Chairman of the Supervisory Board of Alfa-Bank (Ukraine)
- Incumbent
- Assumed office 2019

Minister of Economy of Ukraine
- In office 1993–1995
- President: Leonid Kravchuk Leonid Kuchma
- Prime Minister: Leonid Kuchma Vitaliy Masol
- Preceded by: Yuriy Bannikov
- Succeeded by: Vasyl Hureyev

People's Deputy of Ukraine

2nd convocation
- In office 1994–1997

Personal details
- Born: 10 November 1954 (age 71) Broshniv-Osada, Ivano-Frankivsk region
- Alma mater: Ukrainian National Forestry University

= Roman Shpek =

Ukrainian diplomat (born 1954)

Roman Vasylovych Shpek (November 10, 1954, Broshniv-Osada, Ivano-Frankivsk region) is a Ukrainian diplomat and statesman.

People's Deputy of Ukraine of the II convocation (1994-1997) and Minister of Economy of Ukraine in 1993–1995.

He holds a diplomatic rank of the Ambassador Extraordinary and Plenipotentiary (2002). Permanent Representative of Ukraine to the European Union in 2000–2007. He was a member of the National Bank of Ukraine. Minister of Economy of Ukraine in 1993–1995.

He was a senior adviser of PJSC "Alfa-Bank (Ukraine)" (Kyiv). Since October 2019, chairman of the supervisory board of Alfa-Bank Ukraine.

==Education==
In 1976, he graduated with honours from Ukrainian National Forestry University majoring in "Engineering and technology" (started studying in 1971); in 1991, he graduated from the International Institute of Management (IIM-Kyiv) and gained an MBA in International Economics.

==Career==
In 1976-1978 - he worked as engineer, Chief of Osmoloda Forestry Enterprise in Rozhniativ Raion, Ivano-Frankivsk region, Ukraine.

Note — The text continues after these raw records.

(* ===== verification/MSTeams.v ===== *)
(** Model of the client of Microsoft Teams, [internal/util/msteams/msteams.go]: tokens, the
    identifiers of groups and channels, and posting a message.

    A request that is refused because the token expired is repeated with a new one; how
    often, before the caller gives up, is up to the world ([Deadline]).  The encoding as JSON
    and the parser of UUIDs are parameters. *)

From S2P Require Import Prelude.
From S2P Require Import GoRuntime.
From S2P Require Import Errors.
From S2P Require Import ConfigTypes.
From S2P Require Import HttpClient.
From Stdlib Require Import Ascii.
Open Scope string_scope.
Open Scope list_scope.
Open Scope Z_scope.

Inductive MessageContentType := PlainText | HTML.
Definition content_type_text (c : MessageContentType) : string :=
  match c with PlainText => "text" | HTML => "html" end.

Record MSTeamsClient := mkMSTeamsClient {
  mt_tenantID : string;
  mt_clientID : string;
  mt_clientSecret : string;
  mt_username : string;
  mt_password : string;
  mt_contentType : MessageContentType;
  mt_baseLoginURL : string;
  mt_baseGraphURL : string;
}.
#[export] Instance eta_MSTeamsClient : Eta MSTeamsClient := fun x =>
  mkMSTeamsClient (mt_tenantID x) (mt_clientID x) (mt_clientSecret x) (mt_username x) (mt_password x)
    (mt_contentType x) (mt_baseLoginURL x) (mt_baseGraphURL x).
Definition NewMSTeamsClient (tenantID clientID clientSecret username password : string) : MSTeamsClient :=
  mkMSTeamsClient tenantID clientID clientSecret username password PlainText
    "https://login.microsoftonline.com" "https://graph.microsoft.com/beta".

(** A page of groups or of channels: the link to the next one, and identifiers with names. *)
Record namesJSON := mkNamesJSON { nj_NextLink : string; nj_Values : list (string * string) }.
Class TeamsJSON := {
  json_AccessToken : string -> error + string;
  json_ID : string -> error + string;
  json_names : string -> error + namesJSON;
  json_message : string -> string -> string;
  uuid_valid : string -> bool;
}.

(** [strings.TrimSpace], for texts whose white space is ASCII. *)
Definition is_space (c : ascii) : bool :=
  let n := N_of_ascii c in ((9 <=? n) && (n <=? 13) || (n =? 32))%N.
Fixpoint trim_left (s : string) : string :=
  match s with EmptyString => "" | String c s' => if is_space c then trim_left s' else s end.
Fixpoint trim_right (s : string) : string :=
  match s with
  | EmptyString => ""
  | String c s' =>
      match trim_right s' with EmptyString => if is_space c then "" else String c "" | rest => String c rest end
  end.
Definition TrimSpace (s : string) : string := trim_right (trim_left s).

(** [url.Values.Encode], for keys in their order. *)
Definition form_text (values : list (string * string)) : string :=
  String.concat "&" (map (fun kv => QueryEscape (fst kv) +:+ "=" +:+ QueryEscape (snd kv)) values).

Section client.
Context {W : Type} `{HT : HttpTransport W, GO : GoSchedule W, DL : Deadline W, TJ : TeamsJSON}.
Context (c : MSTeamsClient).

Definition teamsRequestTimeout : Duration := 5 * Second.

Definition GetAccessToken : M W string :=
  do res <- within_request_time (http_Post (mt_baseLoginURL c +:+ "/" +:+ mt_tenantID c +:+ "/oauth2/v2.0/token")
    (form_text [("client_id", mt_clientID c); ("client_secret", mt_clientSecret c); ("grant_type", "password");
                ("password", mt_password c); ("scope", "https://graph.microsoft.com/.default");
                ("userName", mt_username c)])
    [WithTimeout teamsRequestTimeout; WithContext; WithHeader "Content-Type" "application/x-www-form-urlencoded"]);
  match json_AccessToken res with inl err => throw err | inr token => mret token end.

(** What a goroutine has found: an error or a result. *)
Definition found (A : Type) : Type := option (error + A).

(** An empty token is renewed. *)
Definition renewed (accessToken : string) : M W (error + string) :=
  if String.eqb accessToken "" then attempt GetAccessToken else mret (inr accessToken).
Definition authorized (timeout : Duration) (accessToken : string) : list HttpOption :=
  [WithTimeout timeout; WithContext; WithHeader "Authorization" accessToken].

(** One request after the other: [send] with a token, until it is answered with anything but
    [401]. *)
Fixpoint with_token (send : string -> M W (Z * (error + string))) (accessToken : string) (n : nat) : M W (found string) :=
  match n with
  | O => mret None
  | S n =>
      do t <- renewed accessToken;
      match t with
      | inl err => mret (Some (inl err))
      | inr accessToken =>
          do ' (respCode, r) <- send accessToken;
          match r with
          | inl err => if respCode =? 401 then with_token send "" n else mret (Some (inl err))
          | inr res => mret (Some (inr res))
          end
      end
  end.

Definition finished {A} (r : found A) : M W A :=
  match r with None => throw ErrRequestTimeout | Some (inl err) => throw err | Some (inr a) => mret a end.

Definition post_message (groupID channelID message accessToken : string) : M W (Z * (error + string)) :=
  http_Post (mt_baseGraphURL c +:+ "/teams/" +:+ groupID +:+ "/channels/" +:+ channelID +:+ "/messages")
    (json_message (content_type_text (mt_contentType c)) message) (authorized (10 * Second) accessToken).

(** The identifier of the user of the token.  The token is not renewed here. *)
Fixpoint profile_pages (accessToken : string) (n : nat) : M W (found string) :=
  match n with
  | O => mret None
  | S n =>
      do ' (respCode, r) <- http_Get (mt_baseGraphURL c +:+ "/me") (authorized teamsRequestTimeout accessToken);
      match r with
      | inl err => if respCode =? 401 then profile_pages "" n else mret (Some (inl err))
      | inr res => mret (Some (inr res))
      end
  end.
Definition getMyUserID (accessToken : string) : M W string :=
  do r <- by_deadline (profile_pages accessToken);
  do res <- finished r;
  match json_ID res with inl err => throw err | inr id => mret id end.

Definition getChannelInfo (groupID channelNameOrID accessToken : string) : M W unit :=
  do r <- by_deadline (with_token (fun token =>
    http_Get (mt_baseGraphURL c +:+ "/teams/" +:+ groupID +:+ "/channels/" +:+ channelNameOrID)
      (authorized teamsRequestTimeout token)) accessToken);
  run finished r; mret tt.

(** The pages of groups or of channels are read until the name is found. *)
Fixpoint matched_id (firstPage name : string) (notFound : error) (nextLink accessToken : string) (n : nat)
    : M W (found string) :=
  match n with
  | O => mret None
  | S n =>
      do t <- renewed accessToken;
      match t with
      | inl err => mret (Some (inl err))
      | inr accessToken =>
          let url := if String.eqb nextLink "" then firstPage else nextLink in
          do ' (respCode, r) <- http_Get url (authorized teamsRequestTimeout accessToken);
          match r with
          | inl err =>
              if respCode =? 401 then matched_id firstPage name notFound nextLink "" n else mret (Some (inl err))
          | inr res =>
              match json_names res with
              | inl err => mret (Some (inl err))
              | inr respJSON =>
                  match List.find (fun v => String.eqb (TrimSpace name) (TrimSpace (snd v))) (nj_Values respJSON) with
                  | Some (id, _) => mret (Some (inr id))
                  | None =>
                      if String.eqb (nj_NextLink respJSON) "" then mret (Some (inl notFound))
                      else matched_id firstPage name notFound (nj_NextLink respJSON) accessToken n
                  end
              end
          end
      end
  end.
Definition getMatchedGroupID (groupName accessToken : string) : M W string :=
  do userID <- getMyUserID accessToken;
  do r <- by_deadline (matched_id (mt_baseGraphURL c +:+ "/users/" +:+ userID +:+ "/joinedTeams") groupName
    (Errors.New ("group " +:+ groupName +:+ " not found")) "" accessToken);
  finished r.
Definition getMatchedChannelID (groupID channelName accessToken : string) : M W string :=
  do r <- by_deadline (matched_id (mt_baseGraphURL c +:+ "/teams/" +:+ groupID +:+ "/channels") channelName
    (Errors.New ("channel " +:+ channelName +:+ " not found")) "" accessToken);
  finished r.

Definition GetGroupID (groupNameOrID accessToken : string) : M W string :=
  if negb (uuid_valid groupNameOrID) then getMatchedGroupID groupNameOrID accessToken else mret groupNameOrID.
(** Any error of the look-up by identifier means that a name was given. *)
Definition GetChannelID (groupID channelNameOrID accessToken : string) : M W string :=
  do r <- attempt (getChannelInfo groupID channelNameOrID accessToken);
  match r with
  | inl _ => getMatchedChannelID groupID channelNameOrID accessToken
  | inr _ => mret channelNameOrID
  end.
End client.

Definition PostMsgOption : Type := MSTeamsClient -> MSTeamsClient.
Definition WithContentType (contentType : MessageContentType) : PostMsgOption := fun c =>
  c <| mt_contentType := contentType |>.
(** The options change the client for good. *)
Definition PostMessage {W} `{HttpTransport W, GoSchedule W, Deadline W, TeamsJSON}
    (groupID channelID message accessToken : string) (opts : list PostMsgOption) : M (W * MSTeamsClient) unit :=
  run mod_obj (fun c => foldl (fun c opt => opt c) c opts);
  do c <- get_obj;
  onW (do r <- by_deadline (with_token c (post_message c groupID channelID message) accessToken);
       run finished r; mret tt).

In 1978-1985 - Engineering Officer, from 1981 – Director of Verkhovynsky Forestry Enterprise in Ivano-Frankivsk region.

In 1985-1989 - Director of Vorokhtiansky Forestry Enterprise in Ivano-Frankivsk region.

In 1989-1992 - Deputy Chairman of the State Committee of Ukraine for the wood industry.

From March 1992 to October 1992 – Minister of the Cabinet of Ministers of Ukraine in Affairs of State Property Privatization and De-monopolization of Industry.

In 1992-1993 - First Deputy Minister of Economy of Ukraine.

In 1993 Shpek was appointed Minister of Economy of Ukraine.

From May 11, 1994 – May 12, 1998 – People's deputy of Ukraine of the II convocation (elected in the 1994 Ukrainian parliamentary election as a single-mandate candidate from Ivano-Frankivsk region).

In 1995-1996 - Deputy Prime Minister for Economic Affairs of Ukraine.

In 1996-2000 - Head of the National Agency for Reconstruction and Development, (from 1998 - National Agency for Development and European Integration).

In 2000-2008 - ambassador, Head of the Permanent Representative of Ukraine to the European Union.

In January 2008, Mr. Shpek quitted the government service and became vice-president of Alfa-Bank (Ukraine). In 2010, he became a member of the Committee for Economic Reforms of Ukraine.

On 16 April 2010, he became a member of the NBU Council. In order not to combine work in the NBU Council with operating activities in the commercial bank, he became a senior advisor to JSC Alfa-Bank in October 2010.

In parallel, in 2010 - 2014, he was appointed Advisor to the President of Ukraine.

On 27 January 2014, he became a chairman of the Independent Association of the Banks of Ukraine (IABU).

Since October 2017 he was appointed as the chairman of the supervisory board of PJSC Ukrsotsbank, later - JSC Ukrsotsbank.

The merger of Alfa-Bank and Ukrsotsbank was completed in autumn 2019. Therefore, on 15 October 2019, Roman Shpek joined the supervisory board of Alfa-Bank and became a chairman of the supervisory board of Alfa-Bank Ukraine.